VII. Implications of Inflation for Business Income

8.175. In the earlier sections of this chapter the discussion has been mainly concerned with the differences which arise between net income and financial accounting profits, both determined using historical cost methods of accounting. In Chapter 6 brief reference has been made to the effect of inflation on business income and the need for the effect to be recognised in levying taxes, particularly in periods when inflation is severe. A number of submissions have requested that the tax law permit depreciation allowances to be based on replacement cost in lieu of historical cost and trading stocks to be valued using bases not now acceptable to the Revenue.

8.176. It is increasingly being recognised, that conventional accounting methods fail to take account of the increased costs of replacement of fixed assets and fail too to exclude stock appreciation in computing profits which form the basis of net income and reported financial results.

8.177. The extent to which conventional accounting methods overstate profits by failing to have regard to depreciation at replacement cost and stock appreciation in periods of high inflation is very significant. On the basis of figures issued by the Commonwealth Statistician for stock appreciation and its own estimate of depreciation at replacement cost, the University of Melbourne's Institute of Applied Economic and Social Research has recently estimated that when allowance is made for these two factors profits before tax of non-finance companies for the year 1973–74 drop from $4,325 million to $2,953 million. Since company tax is assessed on the higher figure, the rate of such tax is in effect equivalent to 66 per cent of the lower figure.

8.178. Accounting methods for adjusting business profits for inflation were discussed in Germany in that country's period of high inflation after the World War I. It was subsequently examined spasmodically in other countries but received increased attention in the early 1950s when the rate of inflation became a worldwide problem.

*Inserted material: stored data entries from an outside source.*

(** What a decided value decodes to.  [DControl] are read barriers, leader
    schedules, checkpoint seals and reconfigurations. *)
Inductive decodedValue :=
| DNotify (c : NotifyCommand)
| DKV (cs : list KVCommand)
| DSQL (cs : list SQLCommand)
| DGraph
| DControl
| DUnknown.

Inductive applyError :=
| ErrPolicy
| ErrCommitUnknown
| ErrHashConflict
| ErrSlotGap
| ErrDecode
| ErrGraph
| ErrIncompatible
| ErrNotification
| ErrKVCommand
| ErrValidate
| ErrFingerprint
| ErrScan (e : sqlError)
| ErrPolicyState
| ErrExecute
| ErrEncode (e : sqlError)
| ErrUnderflow
| ErrRetention
| ErrAppeared
| ErrCancelled
| ErrReopen.

(** ** Key-value rows *)

(** The table [_rhiza_kv] in the order of its rowids: key, value, expiry. *)
Abbreviation kvTable := (list (bytes * (bytes * Z))).

Fixpoint kv_lookup (key : bytes) (table : kvTable) : option (bytes * Z) :=
  match table with
  | [] => None
  | (k, x) :: rest => if bool_decide (k = key) then Some x else kv_lookup key rest
  end.

(** [INSERT ... ON CONFLICT(key) DO UPDATE]: an updated row keeps its rowid. *)
Fixpoint kv_upsert (key : bytes) (x : bytes * Z) (table : kvTable) : kvTable :=
  match table with
  | [] => [(key, x)]
  | (k, y) :: rest => if bool_decide (k = key) then (k, x) :: rest else (k, y) :: kv_upsert key x rest
  end.

Definition kv_delete (key : bytes) (table : kvTable) : kvTable := filter (λ p, p.1 ≠ key) table.

(** ** Retention *)

Record usage := mkUsage { resultBytes : Z; receiptCount : Z }.

Definition maxRetainedSQLResultBytes : Z := Z.shiftl 256 20.
Definition MaxSQLCommandsPerDecidedValue : Z := 64.

Definition valid (window : Z) (u : usage) : bool :=
  (resultBytes u <=? maxRetainedSQLResultBytes) && (receiptCount u <=? MaxSQLCommandsPerDecidedValue * window).

Definition admits (window : Z) (u : usage) (n : Z) : bool :=
  valid window u && (receiptCount u <? MaxSQLCommandsPerDecidedValue * window) &&
  (n <=? maxRetainedSQLResultBytes - resultBytes u).

Definition add_usage (u : usage) (n : Z) : usage := mkUsage (resultBytes u + n) (receiptCount u + 1).

Definition remove_usage (u : usage) (n receipts : Z) : result applyError usage :=
  if (resultBytes u <? n) || (receiptCount u <? receipts) then Err ErrUnderflow
  else Ok (mkUsage (resultBytes u - n) (receiptCount u - receipts)).

(** [SELECT SUM(length(sql_result)), COUNT( * )] over some SQL receipts. *)
Definition retained (rows : gmap (MutationKind * bytes) receiptRow) : usage :=
  map_fold (λ k row u, if decide (k.1 = KSQL) then add_usage u (lenZ (sqlResult row)) else u) (mkUsage 0 0) rows.

(** ** The Bloom filter *)

Record bloomEpoch := mkBloomEpoch { bepoch : Z; bvalid : bool; bits : gset Z }.
Definition bloom : Type := bloomEpoch * bloomEpoch.

Definition sqlReceiptBloomBytes : Z := Z.shiftl 4 20.

Definition bloomBit (hash : bytes) (index : nat) : Z :=
  Z.land (le_decode (take 4 (drop (index * 4) hash))) (sqlReceiptBloomBytes * 8 - 1).

Definition epoch_at (b : bloom) (i : Z) : bloomEpoch := if i =? 0 then b.1 else b.2.
Definition set_epoch (b : bloom) (i : Z) (f : bloomEpoch) : bloom := if i =? 0 then (f, b.2) else (b.1, f).

Section materializer.
Context {D : Type}.

(** What SQLite makes of a command: it ran, it failed (on a precondition or
    otherwise), or its policy state is broken. *)
Inductive execOutcome :=
| Executed (d : D) (r : SQLCommandResult)
| Failed (precondition : bool)
| PolicyState.

Context (execute : D → SQLCommand → execOutcome) (sha256 : bytes → bytes).
Context (decodeValue : bytes → option decodedValue) (policyOk : bytes → bool).
Context (validateSQL : SQLCommand → bool).
Context (sqlFingerprint : SQLCommand → option bytes) (kvFingerprint : KVCommand → option bytes).
Context (notifyFingerprint : NotifyCommand → option bytes).
(** Which of the expired rows [LIMIT 256] selects. *)
Context (expiredPage : kvTable → Z → gset bytes).
Context (window : Z).

Definition bloom_add (b : bloom) (requestID : bytes) (slot : Z) : bloom :=
  let epoch := slot / window in
  let filter := epoch_at b (epoch mod 2) in
  let base := if negb (bvalid filter) || negb (bepoch filter =? epoch) then ∅ else bits filter in
  let hash := sha256 requestID in
  set_epoch b (epoch mod 2)
    (mkBloomEpoch epoch true (list_to_set (bloomBit hash <$> seq 0 3) ∪ base)).

Definition filter_contains (requestID : bytes) (epoch : Z) (f : bloomEpoch) : bool :=
  if negb (bvalid f) || (epoch <? bepoch f) || (1 <? epoch - bepoch f) then false
  else forallb (λ i, bool_decide (bloomBit (sha256 requestID) i ∈ bits f)) (seq 0 3).

Definition mightContain (b : bloom) (requestID : bytes) (tip : Z) : bool :=
  filter_contains requestID (tip / window) b.1 || filter_contains requestID (tip / window) b.2.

8.179. Since then, the professional accounting bodies in Canada, the United Kingdom, the United States and Australia have devoted considerable attention to finding an acceptable alternative to historical cost accounting. In June 1969 the Accounting Principles Board of the American Institute of Certified Public Accountants issued a statement entitled ‘Financial Statements Restated for General Price-Level Changes’, which explained the theory and practice of general price level restatement. It sought the presentation of restated accounts as a means of conveying supplementary information not available in historical accounts.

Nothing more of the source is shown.